Return every line of the data that contains the string "Class".

(Stored data entries)
------------------------------
(* ===== verification/Otc.v ===== *)
(** * The OTC desk adapter (internal/adapters/otc/otc.go, sftp.go)

    Requests for quotes and their acceptance, order status with settlement, and the
    orders and fills the adapter remembers.  Decimals are read and written by the decimal
    library's own JSON methods, which are a parameter. *)

From S2P Require Import Sftp.
From S2P Require Import Prelude GoStd World RateLimit Decimal Venue Json JsonText Http Throttle.

Open Scope Z_scope.

Definition ErrUnsupported : error := ErrNew "otc: SubscribeOrderBook unsupported".

(** [decimal.Decimal]'s [UnmarshalJSON] and [MarshalJSON]. *)
Class DecimalJson `{DecimalOps} := {
  dec_decimal : JVal → Dec → Dec * option error;
  marshal_decimal : Dec → string;
}.

(** Unless the program sets [MarshalJSONWithoutQuotes], and it does not, a decimal is written
    as a JSON string. *)
Class DecimalJsonLaws `{DecimalJson} : Prop :=
  marshal_decimal_quoted d : marshal_decimal d = quote_json (dec_String d).

(** ** RFC 3339 instants, as [time.Time] reads them *)

Definition is_leap (y : Z) : bool :=
  ((y mod 4 =? 0) && negb (y mod 100 =? 0)) || (y mod 400 =? 0).

Definition days_in (y m : Z) : Z :=
  if m =? 2 then if is_leap y then 29 else 28
  else if (m =? 4) || (m =? 6) || (m =? 9) || (m =? 11) then 30 else 31.

Fixpoint days_before_month (y : Z) (n : nat) : Z :=
  match n with O => 0 | S n' => days_before_month y n' + days_in y (Z.of_nat n) end.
------------------------------
▶ RESPONSE
Class DecimalJson `{DecimalOps} := {
Class DecimalJsonLaws `{DecimalJson} : Prop :=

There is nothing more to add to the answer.